* **WORK TASK**
Would you please return the lines of the entries below starting at the line that has "(** * Metronome: the" and ending at the line that has "order in which the code performs it.", both included, exactly as they are?

* **TASK MATERIAL**
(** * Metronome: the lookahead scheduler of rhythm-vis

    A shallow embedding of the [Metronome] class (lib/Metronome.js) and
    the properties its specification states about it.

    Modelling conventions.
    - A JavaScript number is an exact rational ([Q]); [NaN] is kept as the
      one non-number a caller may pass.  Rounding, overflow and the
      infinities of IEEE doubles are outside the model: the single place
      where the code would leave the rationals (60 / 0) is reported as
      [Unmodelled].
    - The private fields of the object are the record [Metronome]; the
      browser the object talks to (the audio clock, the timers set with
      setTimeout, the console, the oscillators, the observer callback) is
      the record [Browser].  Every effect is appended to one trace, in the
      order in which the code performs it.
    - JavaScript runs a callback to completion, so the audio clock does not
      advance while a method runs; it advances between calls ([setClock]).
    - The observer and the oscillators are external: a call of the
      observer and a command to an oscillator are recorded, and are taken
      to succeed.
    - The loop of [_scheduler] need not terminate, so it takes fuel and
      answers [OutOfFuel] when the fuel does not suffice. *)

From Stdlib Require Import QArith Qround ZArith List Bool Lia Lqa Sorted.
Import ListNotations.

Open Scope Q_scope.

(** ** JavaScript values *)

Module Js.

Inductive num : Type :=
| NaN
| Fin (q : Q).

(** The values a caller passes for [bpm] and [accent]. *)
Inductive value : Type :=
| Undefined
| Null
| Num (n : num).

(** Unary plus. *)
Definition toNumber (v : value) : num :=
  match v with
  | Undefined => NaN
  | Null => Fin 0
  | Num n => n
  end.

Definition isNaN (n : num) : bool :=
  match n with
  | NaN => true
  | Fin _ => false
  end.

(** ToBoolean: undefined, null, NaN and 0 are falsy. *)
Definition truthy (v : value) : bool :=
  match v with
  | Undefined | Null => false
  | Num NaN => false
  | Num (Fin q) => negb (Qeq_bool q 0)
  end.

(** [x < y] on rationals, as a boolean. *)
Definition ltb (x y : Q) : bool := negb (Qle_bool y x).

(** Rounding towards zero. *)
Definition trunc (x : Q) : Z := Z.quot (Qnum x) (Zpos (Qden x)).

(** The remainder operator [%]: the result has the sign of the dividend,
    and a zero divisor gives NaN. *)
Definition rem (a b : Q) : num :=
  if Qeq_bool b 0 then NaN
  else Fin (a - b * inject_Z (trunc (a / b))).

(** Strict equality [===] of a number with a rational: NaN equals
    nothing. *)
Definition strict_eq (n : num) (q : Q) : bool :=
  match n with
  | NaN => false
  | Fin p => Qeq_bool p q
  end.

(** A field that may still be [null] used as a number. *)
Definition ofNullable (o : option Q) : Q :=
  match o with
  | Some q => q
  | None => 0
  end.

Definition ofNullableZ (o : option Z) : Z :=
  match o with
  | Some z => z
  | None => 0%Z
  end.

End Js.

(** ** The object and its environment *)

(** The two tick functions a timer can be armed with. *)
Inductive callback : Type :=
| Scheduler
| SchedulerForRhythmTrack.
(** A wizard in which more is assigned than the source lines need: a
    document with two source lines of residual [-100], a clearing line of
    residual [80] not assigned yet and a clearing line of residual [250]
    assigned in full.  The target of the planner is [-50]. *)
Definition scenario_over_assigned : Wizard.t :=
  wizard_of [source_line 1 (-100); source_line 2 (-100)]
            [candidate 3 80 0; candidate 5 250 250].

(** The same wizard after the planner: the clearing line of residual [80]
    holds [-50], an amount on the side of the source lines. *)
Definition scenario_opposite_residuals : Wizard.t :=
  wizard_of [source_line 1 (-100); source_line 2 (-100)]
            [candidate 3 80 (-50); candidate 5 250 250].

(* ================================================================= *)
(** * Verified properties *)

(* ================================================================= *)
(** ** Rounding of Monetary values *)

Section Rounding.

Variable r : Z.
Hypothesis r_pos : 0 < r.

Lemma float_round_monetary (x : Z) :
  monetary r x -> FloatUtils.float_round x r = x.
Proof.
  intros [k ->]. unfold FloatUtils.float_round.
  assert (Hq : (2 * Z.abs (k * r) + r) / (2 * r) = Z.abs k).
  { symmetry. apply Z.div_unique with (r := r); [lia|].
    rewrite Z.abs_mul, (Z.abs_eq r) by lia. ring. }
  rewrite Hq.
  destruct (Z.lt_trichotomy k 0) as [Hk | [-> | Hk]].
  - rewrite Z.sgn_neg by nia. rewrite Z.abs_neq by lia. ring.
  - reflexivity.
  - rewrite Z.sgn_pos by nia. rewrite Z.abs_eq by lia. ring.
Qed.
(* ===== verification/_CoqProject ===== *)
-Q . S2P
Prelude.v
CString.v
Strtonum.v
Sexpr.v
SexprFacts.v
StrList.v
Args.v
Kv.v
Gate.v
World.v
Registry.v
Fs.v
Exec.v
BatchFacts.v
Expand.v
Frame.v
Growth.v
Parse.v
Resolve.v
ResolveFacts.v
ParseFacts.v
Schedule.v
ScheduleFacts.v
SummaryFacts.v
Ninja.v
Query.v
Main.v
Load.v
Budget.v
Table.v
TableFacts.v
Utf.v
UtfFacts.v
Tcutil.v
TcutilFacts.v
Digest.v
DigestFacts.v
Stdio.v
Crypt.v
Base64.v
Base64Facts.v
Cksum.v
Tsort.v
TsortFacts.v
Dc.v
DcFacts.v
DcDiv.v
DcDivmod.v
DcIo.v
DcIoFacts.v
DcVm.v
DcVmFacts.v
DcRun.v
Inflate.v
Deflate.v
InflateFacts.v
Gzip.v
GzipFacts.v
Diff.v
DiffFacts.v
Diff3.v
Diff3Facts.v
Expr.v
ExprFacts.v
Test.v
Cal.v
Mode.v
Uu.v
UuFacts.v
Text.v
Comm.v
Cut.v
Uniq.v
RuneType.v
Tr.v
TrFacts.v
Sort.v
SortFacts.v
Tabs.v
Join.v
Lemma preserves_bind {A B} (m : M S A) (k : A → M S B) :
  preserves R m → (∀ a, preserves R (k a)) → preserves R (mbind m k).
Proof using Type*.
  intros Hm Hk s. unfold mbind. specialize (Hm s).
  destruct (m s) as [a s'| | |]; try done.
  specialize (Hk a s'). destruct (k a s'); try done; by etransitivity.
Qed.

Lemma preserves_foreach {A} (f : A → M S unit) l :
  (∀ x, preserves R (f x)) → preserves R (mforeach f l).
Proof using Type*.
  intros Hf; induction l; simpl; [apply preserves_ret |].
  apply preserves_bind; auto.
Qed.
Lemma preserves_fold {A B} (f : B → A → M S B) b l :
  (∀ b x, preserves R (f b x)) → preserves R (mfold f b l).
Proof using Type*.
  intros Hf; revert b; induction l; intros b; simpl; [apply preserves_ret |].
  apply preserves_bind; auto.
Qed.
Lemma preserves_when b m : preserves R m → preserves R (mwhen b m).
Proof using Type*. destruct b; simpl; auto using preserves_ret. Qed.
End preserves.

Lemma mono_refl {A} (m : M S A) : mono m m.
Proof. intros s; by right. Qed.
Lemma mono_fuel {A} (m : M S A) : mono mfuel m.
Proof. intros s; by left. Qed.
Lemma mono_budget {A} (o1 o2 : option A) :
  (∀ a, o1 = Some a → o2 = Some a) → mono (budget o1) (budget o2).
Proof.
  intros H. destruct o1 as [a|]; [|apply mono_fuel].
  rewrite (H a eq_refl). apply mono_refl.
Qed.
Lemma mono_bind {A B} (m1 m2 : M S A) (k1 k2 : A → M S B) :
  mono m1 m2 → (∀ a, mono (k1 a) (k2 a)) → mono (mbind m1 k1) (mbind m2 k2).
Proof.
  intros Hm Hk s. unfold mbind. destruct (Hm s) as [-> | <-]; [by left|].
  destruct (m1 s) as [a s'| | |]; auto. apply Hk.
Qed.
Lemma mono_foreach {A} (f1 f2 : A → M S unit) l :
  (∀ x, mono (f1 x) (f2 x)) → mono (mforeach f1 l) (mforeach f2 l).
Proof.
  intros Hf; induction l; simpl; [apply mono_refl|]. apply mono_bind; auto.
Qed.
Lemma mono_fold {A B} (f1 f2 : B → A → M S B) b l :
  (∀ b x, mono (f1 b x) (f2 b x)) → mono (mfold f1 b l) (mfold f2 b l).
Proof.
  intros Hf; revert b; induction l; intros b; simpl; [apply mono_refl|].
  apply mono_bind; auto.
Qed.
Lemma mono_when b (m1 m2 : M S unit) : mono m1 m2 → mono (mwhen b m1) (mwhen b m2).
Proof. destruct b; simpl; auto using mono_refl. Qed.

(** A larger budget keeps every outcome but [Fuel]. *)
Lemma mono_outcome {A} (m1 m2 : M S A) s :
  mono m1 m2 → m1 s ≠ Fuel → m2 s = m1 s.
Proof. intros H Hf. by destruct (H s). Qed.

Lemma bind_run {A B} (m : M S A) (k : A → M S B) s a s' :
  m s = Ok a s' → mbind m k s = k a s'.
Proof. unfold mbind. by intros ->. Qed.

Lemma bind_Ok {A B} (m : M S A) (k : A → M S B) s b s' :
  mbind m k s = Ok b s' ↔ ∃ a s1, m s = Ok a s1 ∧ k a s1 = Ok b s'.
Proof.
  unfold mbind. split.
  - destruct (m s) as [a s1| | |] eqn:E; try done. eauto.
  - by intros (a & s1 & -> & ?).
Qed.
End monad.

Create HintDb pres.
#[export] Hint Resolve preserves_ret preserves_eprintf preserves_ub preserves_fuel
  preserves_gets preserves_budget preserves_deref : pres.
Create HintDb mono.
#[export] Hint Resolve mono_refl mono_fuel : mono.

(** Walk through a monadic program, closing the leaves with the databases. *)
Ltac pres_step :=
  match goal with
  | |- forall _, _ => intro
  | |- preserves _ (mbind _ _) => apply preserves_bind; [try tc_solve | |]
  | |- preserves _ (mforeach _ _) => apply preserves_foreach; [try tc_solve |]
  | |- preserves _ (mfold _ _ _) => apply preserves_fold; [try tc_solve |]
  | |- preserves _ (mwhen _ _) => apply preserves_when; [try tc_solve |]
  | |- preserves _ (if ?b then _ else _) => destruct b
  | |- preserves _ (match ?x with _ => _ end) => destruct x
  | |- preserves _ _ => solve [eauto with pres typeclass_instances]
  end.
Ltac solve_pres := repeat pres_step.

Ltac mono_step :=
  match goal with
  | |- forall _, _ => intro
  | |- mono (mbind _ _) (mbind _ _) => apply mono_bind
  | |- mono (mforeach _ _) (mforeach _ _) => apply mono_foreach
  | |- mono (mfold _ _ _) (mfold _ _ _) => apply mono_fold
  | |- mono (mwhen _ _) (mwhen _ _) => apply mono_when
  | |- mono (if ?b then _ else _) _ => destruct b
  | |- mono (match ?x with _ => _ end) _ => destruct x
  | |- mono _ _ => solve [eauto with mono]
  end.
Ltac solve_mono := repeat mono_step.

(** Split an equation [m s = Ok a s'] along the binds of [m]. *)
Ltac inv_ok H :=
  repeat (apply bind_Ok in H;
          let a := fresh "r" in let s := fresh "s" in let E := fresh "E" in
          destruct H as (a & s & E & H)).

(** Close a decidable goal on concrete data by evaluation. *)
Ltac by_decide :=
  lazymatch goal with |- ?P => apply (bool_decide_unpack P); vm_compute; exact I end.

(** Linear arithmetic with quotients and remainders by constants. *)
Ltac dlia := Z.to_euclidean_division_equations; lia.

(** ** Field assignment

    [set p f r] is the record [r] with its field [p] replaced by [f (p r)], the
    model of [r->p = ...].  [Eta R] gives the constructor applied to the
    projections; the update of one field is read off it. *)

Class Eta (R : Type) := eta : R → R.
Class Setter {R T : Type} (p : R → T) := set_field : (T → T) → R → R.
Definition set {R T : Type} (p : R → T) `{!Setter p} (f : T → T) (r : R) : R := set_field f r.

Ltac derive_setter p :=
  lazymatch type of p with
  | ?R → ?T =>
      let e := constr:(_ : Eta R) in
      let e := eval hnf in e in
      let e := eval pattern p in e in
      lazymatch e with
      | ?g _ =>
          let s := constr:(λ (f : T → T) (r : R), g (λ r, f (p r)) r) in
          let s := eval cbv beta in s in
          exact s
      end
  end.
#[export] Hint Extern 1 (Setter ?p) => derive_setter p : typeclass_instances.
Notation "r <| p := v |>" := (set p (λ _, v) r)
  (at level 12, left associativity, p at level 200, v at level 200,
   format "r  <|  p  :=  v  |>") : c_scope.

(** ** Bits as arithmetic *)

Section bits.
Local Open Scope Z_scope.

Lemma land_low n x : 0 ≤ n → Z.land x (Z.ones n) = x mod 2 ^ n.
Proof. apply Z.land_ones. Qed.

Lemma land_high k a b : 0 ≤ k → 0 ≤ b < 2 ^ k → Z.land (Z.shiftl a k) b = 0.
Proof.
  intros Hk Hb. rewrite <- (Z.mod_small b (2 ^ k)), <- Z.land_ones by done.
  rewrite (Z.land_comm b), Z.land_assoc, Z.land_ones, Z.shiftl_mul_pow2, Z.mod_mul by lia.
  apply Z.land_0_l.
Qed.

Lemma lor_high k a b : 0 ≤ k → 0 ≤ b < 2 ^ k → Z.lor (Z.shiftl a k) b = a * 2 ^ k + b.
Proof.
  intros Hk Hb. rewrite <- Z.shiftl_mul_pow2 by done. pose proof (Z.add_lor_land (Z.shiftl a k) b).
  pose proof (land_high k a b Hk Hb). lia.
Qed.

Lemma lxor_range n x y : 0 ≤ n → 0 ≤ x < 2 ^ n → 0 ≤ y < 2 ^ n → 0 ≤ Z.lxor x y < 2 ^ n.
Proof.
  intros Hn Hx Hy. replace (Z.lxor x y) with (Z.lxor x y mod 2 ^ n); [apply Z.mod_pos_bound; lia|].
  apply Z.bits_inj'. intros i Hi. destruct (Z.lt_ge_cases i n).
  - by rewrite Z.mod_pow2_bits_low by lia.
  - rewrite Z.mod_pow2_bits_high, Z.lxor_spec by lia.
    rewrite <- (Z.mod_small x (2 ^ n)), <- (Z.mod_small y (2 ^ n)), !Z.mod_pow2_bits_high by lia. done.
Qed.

---

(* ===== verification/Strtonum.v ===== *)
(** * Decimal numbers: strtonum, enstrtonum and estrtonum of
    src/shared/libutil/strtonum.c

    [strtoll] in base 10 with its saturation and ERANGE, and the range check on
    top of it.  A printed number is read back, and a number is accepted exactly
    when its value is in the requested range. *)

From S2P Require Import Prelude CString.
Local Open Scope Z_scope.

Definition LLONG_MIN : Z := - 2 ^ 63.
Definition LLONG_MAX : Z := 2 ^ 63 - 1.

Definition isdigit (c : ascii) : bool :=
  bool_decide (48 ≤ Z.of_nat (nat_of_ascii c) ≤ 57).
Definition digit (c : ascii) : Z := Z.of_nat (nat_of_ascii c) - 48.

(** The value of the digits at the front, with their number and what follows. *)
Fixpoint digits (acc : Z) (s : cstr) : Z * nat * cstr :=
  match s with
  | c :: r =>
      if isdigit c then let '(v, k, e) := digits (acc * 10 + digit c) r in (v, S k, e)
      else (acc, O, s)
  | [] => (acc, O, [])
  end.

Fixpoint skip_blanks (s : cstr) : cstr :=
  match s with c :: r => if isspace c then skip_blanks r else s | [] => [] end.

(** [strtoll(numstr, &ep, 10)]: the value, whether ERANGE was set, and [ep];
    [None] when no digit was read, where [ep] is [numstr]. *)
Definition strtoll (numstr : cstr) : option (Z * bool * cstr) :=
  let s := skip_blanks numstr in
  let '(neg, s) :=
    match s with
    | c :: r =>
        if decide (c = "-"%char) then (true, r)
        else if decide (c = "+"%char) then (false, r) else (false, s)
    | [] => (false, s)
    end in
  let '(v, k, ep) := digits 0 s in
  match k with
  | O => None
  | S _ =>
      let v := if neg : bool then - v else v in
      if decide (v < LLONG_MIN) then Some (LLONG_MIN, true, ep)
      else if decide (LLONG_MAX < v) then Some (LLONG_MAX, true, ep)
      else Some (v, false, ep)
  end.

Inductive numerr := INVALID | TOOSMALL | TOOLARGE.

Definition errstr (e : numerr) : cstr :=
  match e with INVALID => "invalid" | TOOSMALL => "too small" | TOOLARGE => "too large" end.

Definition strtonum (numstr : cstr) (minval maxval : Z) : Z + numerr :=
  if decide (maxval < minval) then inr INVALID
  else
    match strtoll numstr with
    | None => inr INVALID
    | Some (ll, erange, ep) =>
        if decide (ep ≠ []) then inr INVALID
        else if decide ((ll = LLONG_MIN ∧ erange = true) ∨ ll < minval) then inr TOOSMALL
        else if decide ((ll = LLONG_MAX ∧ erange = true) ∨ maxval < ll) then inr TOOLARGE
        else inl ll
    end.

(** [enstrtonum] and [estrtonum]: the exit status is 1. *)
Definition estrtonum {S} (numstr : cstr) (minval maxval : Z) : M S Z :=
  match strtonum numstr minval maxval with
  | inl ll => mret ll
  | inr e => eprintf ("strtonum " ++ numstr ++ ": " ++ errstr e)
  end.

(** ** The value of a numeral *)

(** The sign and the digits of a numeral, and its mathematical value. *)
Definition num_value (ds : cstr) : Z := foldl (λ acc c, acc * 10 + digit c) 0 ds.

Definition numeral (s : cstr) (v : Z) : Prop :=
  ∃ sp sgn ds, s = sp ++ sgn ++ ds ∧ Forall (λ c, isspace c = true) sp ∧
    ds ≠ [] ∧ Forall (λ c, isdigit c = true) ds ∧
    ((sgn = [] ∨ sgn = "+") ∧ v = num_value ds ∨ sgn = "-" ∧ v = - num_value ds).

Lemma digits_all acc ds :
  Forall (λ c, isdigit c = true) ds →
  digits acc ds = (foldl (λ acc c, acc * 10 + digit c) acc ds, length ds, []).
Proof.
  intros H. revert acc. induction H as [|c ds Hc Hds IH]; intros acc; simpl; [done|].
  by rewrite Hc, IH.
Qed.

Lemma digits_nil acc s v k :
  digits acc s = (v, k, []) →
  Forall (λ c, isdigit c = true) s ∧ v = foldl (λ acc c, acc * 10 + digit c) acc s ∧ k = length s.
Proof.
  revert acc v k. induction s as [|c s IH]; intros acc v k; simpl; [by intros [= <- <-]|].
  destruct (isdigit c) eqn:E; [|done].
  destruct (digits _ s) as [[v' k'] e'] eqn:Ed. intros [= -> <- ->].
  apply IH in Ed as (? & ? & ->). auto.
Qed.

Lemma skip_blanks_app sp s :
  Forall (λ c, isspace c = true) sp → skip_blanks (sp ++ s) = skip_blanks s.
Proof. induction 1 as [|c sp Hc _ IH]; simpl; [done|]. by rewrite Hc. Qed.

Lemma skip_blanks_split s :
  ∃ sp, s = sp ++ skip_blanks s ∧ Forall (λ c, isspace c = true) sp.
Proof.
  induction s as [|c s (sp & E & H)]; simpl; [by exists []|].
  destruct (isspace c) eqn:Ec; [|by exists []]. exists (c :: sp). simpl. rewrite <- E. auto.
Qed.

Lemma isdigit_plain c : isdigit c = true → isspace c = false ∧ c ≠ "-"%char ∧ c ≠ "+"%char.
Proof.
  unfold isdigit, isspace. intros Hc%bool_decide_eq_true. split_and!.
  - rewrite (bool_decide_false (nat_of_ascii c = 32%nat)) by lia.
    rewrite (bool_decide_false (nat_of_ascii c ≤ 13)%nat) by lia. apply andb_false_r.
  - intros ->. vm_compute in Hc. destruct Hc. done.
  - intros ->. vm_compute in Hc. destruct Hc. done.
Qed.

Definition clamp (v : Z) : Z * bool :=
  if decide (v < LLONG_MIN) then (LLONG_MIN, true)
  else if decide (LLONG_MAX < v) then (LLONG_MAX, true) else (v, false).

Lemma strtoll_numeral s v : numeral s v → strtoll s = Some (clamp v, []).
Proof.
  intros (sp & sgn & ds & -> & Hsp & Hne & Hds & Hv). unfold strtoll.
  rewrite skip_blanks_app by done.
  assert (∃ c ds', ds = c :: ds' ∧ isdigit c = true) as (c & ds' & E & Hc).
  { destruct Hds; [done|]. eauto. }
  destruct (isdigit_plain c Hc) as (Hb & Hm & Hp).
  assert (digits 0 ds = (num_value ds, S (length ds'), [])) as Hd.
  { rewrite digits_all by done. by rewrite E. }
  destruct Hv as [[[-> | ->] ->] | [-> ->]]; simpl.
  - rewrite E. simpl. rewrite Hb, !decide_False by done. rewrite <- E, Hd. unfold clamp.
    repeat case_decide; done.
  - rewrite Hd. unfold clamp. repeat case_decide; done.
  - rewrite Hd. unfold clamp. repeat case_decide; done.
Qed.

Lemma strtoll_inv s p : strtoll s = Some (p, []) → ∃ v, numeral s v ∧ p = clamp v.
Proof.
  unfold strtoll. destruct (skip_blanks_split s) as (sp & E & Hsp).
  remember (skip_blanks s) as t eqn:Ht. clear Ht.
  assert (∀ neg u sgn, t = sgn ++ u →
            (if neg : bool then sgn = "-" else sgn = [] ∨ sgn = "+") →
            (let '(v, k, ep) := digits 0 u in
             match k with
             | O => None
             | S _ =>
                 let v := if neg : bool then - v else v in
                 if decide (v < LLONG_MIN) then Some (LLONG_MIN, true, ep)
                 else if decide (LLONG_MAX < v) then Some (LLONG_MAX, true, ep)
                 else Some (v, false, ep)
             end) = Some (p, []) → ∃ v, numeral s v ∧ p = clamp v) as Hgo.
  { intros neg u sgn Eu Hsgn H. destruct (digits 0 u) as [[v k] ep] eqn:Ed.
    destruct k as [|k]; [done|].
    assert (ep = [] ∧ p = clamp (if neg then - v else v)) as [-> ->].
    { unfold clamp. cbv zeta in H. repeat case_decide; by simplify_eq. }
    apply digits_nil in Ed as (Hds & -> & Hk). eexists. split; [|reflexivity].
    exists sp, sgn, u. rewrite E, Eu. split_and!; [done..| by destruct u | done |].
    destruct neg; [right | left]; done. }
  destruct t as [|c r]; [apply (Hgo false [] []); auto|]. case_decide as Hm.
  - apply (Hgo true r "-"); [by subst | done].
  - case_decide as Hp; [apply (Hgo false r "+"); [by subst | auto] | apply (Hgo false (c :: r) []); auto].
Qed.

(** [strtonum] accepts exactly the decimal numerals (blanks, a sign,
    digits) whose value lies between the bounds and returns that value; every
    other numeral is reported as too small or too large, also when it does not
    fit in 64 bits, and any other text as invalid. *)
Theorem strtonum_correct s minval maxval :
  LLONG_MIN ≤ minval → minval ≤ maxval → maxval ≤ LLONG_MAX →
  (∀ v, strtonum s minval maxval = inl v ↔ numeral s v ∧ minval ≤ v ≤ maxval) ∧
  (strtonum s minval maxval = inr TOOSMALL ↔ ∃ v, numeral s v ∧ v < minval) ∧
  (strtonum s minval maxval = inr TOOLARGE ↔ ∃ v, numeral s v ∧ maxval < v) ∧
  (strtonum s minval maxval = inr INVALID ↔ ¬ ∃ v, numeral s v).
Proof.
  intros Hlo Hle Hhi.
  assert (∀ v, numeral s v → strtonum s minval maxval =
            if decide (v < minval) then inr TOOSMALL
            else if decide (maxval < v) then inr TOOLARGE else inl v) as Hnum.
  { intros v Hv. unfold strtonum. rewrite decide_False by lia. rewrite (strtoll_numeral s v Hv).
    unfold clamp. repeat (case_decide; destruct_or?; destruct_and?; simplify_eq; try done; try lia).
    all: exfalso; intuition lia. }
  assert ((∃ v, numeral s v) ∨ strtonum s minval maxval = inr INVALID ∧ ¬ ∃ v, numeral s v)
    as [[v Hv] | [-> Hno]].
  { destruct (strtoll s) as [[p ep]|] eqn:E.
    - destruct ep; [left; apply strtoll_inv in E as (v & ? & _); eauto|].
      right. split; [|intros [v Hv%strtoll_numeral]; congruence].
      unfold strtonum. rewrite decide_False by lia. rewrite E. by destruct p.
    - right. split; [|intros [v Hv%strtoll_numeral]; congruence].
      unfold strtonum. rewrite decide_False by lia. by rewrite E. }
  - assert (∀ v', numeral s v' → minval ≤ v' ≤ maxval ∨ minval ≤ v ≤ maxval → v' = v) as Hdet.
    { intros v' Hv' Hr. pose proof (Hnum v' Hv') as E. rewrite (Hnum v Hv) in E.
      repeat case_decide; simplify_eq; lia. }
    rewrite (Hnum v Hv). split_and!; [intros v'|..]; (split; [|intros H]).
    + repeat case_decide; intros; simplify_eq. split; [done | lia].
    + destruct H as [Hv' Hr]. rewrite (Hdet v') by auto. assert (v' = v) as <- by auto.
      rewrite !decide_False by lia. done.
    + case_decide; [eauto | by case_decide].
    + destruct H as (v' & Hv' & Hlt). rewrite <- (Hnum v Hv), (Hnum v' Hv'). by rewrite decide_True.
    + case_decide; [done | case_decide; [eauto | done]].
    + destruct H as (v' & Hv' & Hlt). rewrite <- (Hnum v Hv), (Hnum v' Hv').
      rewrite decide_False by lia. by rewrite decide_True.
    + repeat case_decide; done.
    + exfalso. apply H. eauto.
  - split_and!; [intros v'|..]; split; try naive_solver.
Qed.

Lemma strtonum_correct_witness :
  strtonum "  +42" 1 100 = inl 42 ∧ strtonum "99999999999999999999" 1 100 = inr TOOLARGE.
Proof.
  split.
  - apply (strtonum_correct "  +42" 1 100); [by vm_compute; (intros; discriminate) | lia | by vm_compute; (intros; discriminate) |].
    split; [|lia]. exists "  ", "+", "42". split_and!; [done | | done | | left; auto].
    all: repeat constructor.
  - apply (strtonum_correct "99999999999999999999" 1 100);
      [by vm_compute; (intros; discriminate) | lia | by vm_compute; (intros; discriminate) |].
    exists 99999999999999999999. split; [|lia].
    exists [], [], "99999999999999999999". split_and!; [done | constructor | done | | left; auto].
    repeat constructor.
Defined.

* **EXERCISE SOLUTION**
(** * Metronome: the lookahead scheduler of rhythm-vis

    A shallow embedding of the [Metronome] class (lib/Metronome.js) and
    the properties its specification states about it.

    Modelling conventions.
    - A JavaScript number is an exact rational ([Q]); [NaN] is kept as the
      one non-number a caller may pass.  Rounding, overflow and the
      infinities of IEEE doubles are outside the model: the single place
      where the code would leave the rationals (60 / 0) is reported as
      [Unmodelled].
    - The private fields of the object are the record [Metronome]; the
      browser the object talks to (the audio clock, the timers set with
      setTimeout, the console, the oscillators, the observer callback) is
      the record [Browser].  Every effect is appended to one trace, in the
      order in which the code performs it.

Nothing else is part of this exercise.